The Emilio Herbruger Photographs consist mostly of full length portraits of Mayan people in Guatemala. The photos depict adults and children, sometimes demonstrating a domestic task, or wearing garments indicating leadership status or for special occasions.
Scope and Contents:
The Emilio Herbruger Photographs consists of 44 carte de visite photographs taken in Guatemala of Mayan peoples, prinicpally from the Kaqchikel, Quiché, and Tz'utujil ethnic communities. Many of the prints are hand labeled with a description of the ethnicity and place of origin of the person(s) photographed. It is not known if Herbruger traveled to take the photographs, nor if he provided any part of the regalia or objects depicted in them.
Please note that the contents of the collection and the language and terminology used reflect the context and culture of the time of its creation. As an historical document, its contents may be at odds with contemporary views and terminology and considered offensive today. The information within this collection does not reflect the views of the Smithsonian Institution or National Anthropological Archives, but is available in its original form to facilitate research.
The materials are arranged in alphabetical order, first by the name of the ethnic and linguistic community of the person(s) photographed, then by town of origin, when indicated. It is not known whether the location reference refers to the location the photo was taken, or the origin of the subject of the photo. Prints lacking specification are located at the end.

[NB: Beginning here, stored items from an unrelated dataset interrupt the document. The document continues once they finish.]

(** The claim is on record, with its digest, before the secret is written. *)
Lemma wp_bind_claim w policy request m a bytes data token current :
  accounted w -> entry_state w current -> (staged w = None \/ staged w = Some data) ->
  stage_entry m current = Ok true ->
  (forall s, already_bound current = Some s -> CredentialStatus.StagedIdentitySHA256 s = runtimeCredentialDigest data) ->
  wp accounted (bind_claim executorVersion policy request m a bytes (runtimeCredentialDigest data) token current)
    (fun r v => match r with
                | Ok s => bound v s /\ CredentialStatus.Phase s <> PhaseClaimPrepared /\
                          CredentialStatus.StagedIdentitySHA256 s = runtimeCredentialDigest data
                | Err _ => True
                end) w.
Proof.
  intros Ha Hc Hs He Hd. unfold bind_claim. destruct (already_bound current) as [s|] eqn:Eb.
  { unfold already_bound in Eb. destruct current as [s'|]; [|done]. destruct (one_of_strings _ _) eqn:Eo; [|done].
    injection Eb as ->. assert (Hp : CredentialStatus.Phase s <> PhaseClaimPrepared) by (intros E; by rewrite E in Eo).
    apply wp_ret; [done|]. split_and!; auto. by apply reconciled_bound. }
  assert (Hend : forall v s, accounted v -> staged v = staged w -> CredentialStatus.Phase s <> PhaseClaimPrepared ->
    CredentialStatus.StagedIdentitySHA256 s = runtimeCredentialDigest data ->
    wp accounted (let? _ := saveStatus s in Ret (Ok s)) (fun r v => match r with
                | Ok s => bound v s /\ CredentialStatus.Phase s <> PhaseClaimPrepared /\
                          CredentialStatus.StagedIdentitySHA256 s = runtimeCredentialDigest data
                | Err _ => True
                end) v).
  { intros v s Hv Ev Hp Es. apply wp_save_return; [done| |done|split_and!; try done; by exists s].
    split; [|done]. cbn. intros d Ed. exists s. rewrite Ev in Ed. destruct Hs as [Hs|Hs]; rewrite Hs in Ed; [done|].
    injection Ed as <-. by rewrite Es. }
  apply wp_bind_ok. destruct current as [s|].
  - apply wp_ret; [done|]. apply Hend; [exact Ha|reflexivity|done|reflexivity].
  - apply wp_bind, wp_call; [done|]. intros ans now v E. cbn in E. destruct ans; try discriminate E.
    injection E as <- <-. split; [done|]. apply wp_bind_ok, wp_ret; [done|].
    destruct (Policy_SHA256 policy) as [h|]; [|done]. apply wp_ret; [done|]. by apply Hend.
Qed.

Lemma wp_stage_claim w policy url request m a bytes current :
  accounted w -> entry_state w current -> stage_entry m current = Ok true ->
  wp accounted (stage_claim executorVersion policy url request m a bytes current) any w.
Proof.
  intros Ha Hc Ee. unfold stage_claim. destruct (_ ==? _); [by apply wp_ret|].
  destruct (marshalIdentity _) as [data|]; [|by apply wp_ret]. destruct (data ==? bytes); [by apply wp_ret|]. cbn zeta.
  destruct (match already_bound current with Some _ => _ | None => _ end) eqn:Er; [by apply wp_ret|].
  apply wp_bind_ok, wp_require_no_wiping; [done|done|]. intros _.
  assert (Hrest : forall b, (staged w = None \/ staged w = Some data) ->
    wp accounted (let? s := bind_claim executorVersion policy request m a bytes (runtimeCredentialDigest data)
                    (runtimeCredentialTokenDigest (Mutation.RuntimeToken m)) current in
                  let? s := install_staged data b s in acknowledge url m s) any w).
  { intros b Hs. apply wp_bind_ok. eapply wp_mono; [|apply wp_bind_claim; try done].
    - intros [s|e] v Hv Hr; [|done]. destruct Hr as (Hb & Hp & Hd). apply wp_bind_ok.
      eapply wp_mono; [|by apply wp_install_staged]. intros [s'|e] u Hu Hr; [|done]. apply wp_acknowledge; tauto.
    - intros s Eb. rewrite Eb in Er. unfold replay_changed in Er. by bool_to_prop. }
  apply wp_bind_ok, wp_staged_slot_ready; [done|done|auto|auto].
Qed.

Lemma wp_stage w policy url request m a bytes current :
  accounted w -> entry_state w current -> wp accounted (stage executorVersion policy url request m a bytes current) any w.
Proof.
  intros Ha Hc. unfold stage. destruct (_ !=? _)%Z; [by apply wp_ret|].
  destruct (stage_entry m current) as [[]|e] eqn:Ee; [|destruct current; [by apply wp_ret|done]|by apply wp_ret].
  by destruct current; apply wp_stage_claim.
Qed.

Lemma wp_proof_ready w m current :
  accounted w -> entry_state w current -> wp accounted (markProofReady m current) any w.
Proof.
  intros Ha Hc. unfold markProofReady. destruct current as [s|]; [|by apply wp_ret].
  destruct ((CredentialStatus.Phase s ==? _) || _); [destruct (_ !=? _); by apply wp_ret|].
  destruct (_ || _) eqn:Eb; [by apply wp_ret|]. bool_to_prop.
  apply wp_bind_ok, wp_slot_digest; [done|done|]. intros data _. apply wp_bind_ok, wp_require; [done|done|]. intros _.
  cbn zeta. apply wp_save_return; try done. eapply (bound_save w s); try done.
  apply reconciled_bound; [done|]. match goal with E : CredentialStatus.Phase s = _ |- _ => by rewrite E end.
Qed.

(** Saving [s'] and then destroying the staged secret. *)
Lemma wp_save_wipe w s s' d :
  accounted w -> bound w s -> CredentialStatus.StagedIdentitySHA256 s' = CredentialStatus.StagedIdentitySHA256 s ->
  CredentialStatus.Phase s' <> PhaseClaimPrepared ->
  wp accounted (let? _ := saveStatus s' in let? _ := wipeAndRemoveIdentity d in Ret (Ok s')) any w.
Proof.
  intros Ha Hb Ed Hp. destruct (bound_save w s s' Ha Hb Ed Hp) as [Hv _]. apply wp_bind_ok, wp_save_status; [done|done|].
  intros _. split; [done|]. intros [[]|e]; [|done]. apply wp_bind_ok, wp_wipe; [done| |done].
  intros v Hu _ _ _. by apply wp_ret.
Qed.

Biographical / Historical:
Emilio ("Emil") Herbruger, Sr. was born in Rheda-Wiedenbruck, Germany in 1808 and died in New Jersey in 1894. Principally a daguerreotypist, ambrotypist, and photographer, he was also a composer, musician, and pharmaceutical agent. After immigrating to New Jersey as a young man, he lived and worked in several Latin American countries beginning in the 1840s. These include Cuba, Mexico, Guatemala, Colombia, Honduras, and Panama. He is considered the first commercial photographer in Guatemala, where he established a gallery in Guatemala City around 1846. His photographs often depict local people, nature, and city scenes. He worked on occasion with his sons, Florencio C. Herbruger and Emilio Herbruger, Jr., also known as Emilio Herbruger Rietbrok. Additionally, the noted Guatemalan photographer Alberto Valdeavellano studied with the Herbrugers in Antigua, Guatemala.

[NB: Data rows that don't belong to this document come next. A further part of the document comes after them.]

(** [policy]: the policy that was fetched, and its rotation if it has one. *)
Definition reconcileRuntimeTokenRotation (agentVersion : string) (policy : option (option Rotation.t)) : aio unit :=
  match policy with
  | None => Ret (Ok tt)
  | Some None => advanceRuntimeTokenRotation agentVersion None true
  | Some (Some d) => advanceRuntimeTokenRotation agentVersion (Some d) false
  end.
End Agent.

Cruz, Keneth. "Día Mundial de la fotografía: ¿Por qué se celebra el 19 de agosto?" Prensa Libre. 19 August 2019. https://www.prensalibre.com/vida/escenario/dia-mundial-de-la-fotografia-por-que-se-celebra-el-19-de-agosto/
Garzon Díaz, Valia. "Panamá a través de la lente de Emil Herbruger Wheling (1808-1894),"Mesoamérica 45 (Enero-Diciembre 2003), Pp. 85-99.
Palmquist, Peter, and Thomas Kailbourn. "Herbruger, Emil, Sr.," Pioneer photographers of the far west: A biographical dictionary, 1840-1865, 295-296. Stanford UP, 2000.
1808 April 24 -- Born in Rheda-Wiedenbruck, Germany
1834 -- Emigrated to U.S. Participated in exhibition in Louisville, Kentucky
1840 -- Travelled through Cuba, Mexico, and Central America
1846 -- Established a gallery in Guatemala City, Guatemala
1849-1951 -- Lived in Colombia
1852-1857 -- Traveled in Peru and Brazil
1861 -- Opened Emilio Herbruger e Hijos in Panama City, Panama
1866 -- Opened gallery in Guatemala City, Guatemala
1868 -- Displayed at exhibition sponsored by Sociedad Económica Published polka composition "La Unión"
1868-1870 -- Worked and traveled through Honduras
1871 -- Established Fotografía Imperial gallery in Guatemala City, Guatemala
1870s -- Operated gallery with son Emilio Herbruger, Jr. in Panama City, Panama
1894 -- Died in Egg Harbor, New Jersey
Information about the articles of clothing worn by the subjects of these photos is avaiable in the NAA vertical file.
Photographs by Emilio Herbruger are also held by the Centro de Investigaciones Regionales de Mesoamérica in the Fototeca Guatemala, and the Archivo Fotográfico of the Bilbioteca Pública Piloto in Colombia. Sheet music by Emil Herbruger is held by the Library of Congress.
There is currently no information available regarding the provenance of this collection.
The Emilio Herbruger Photographs are open for research.
Access to Emilio Herbruger Photographs requires an appointment.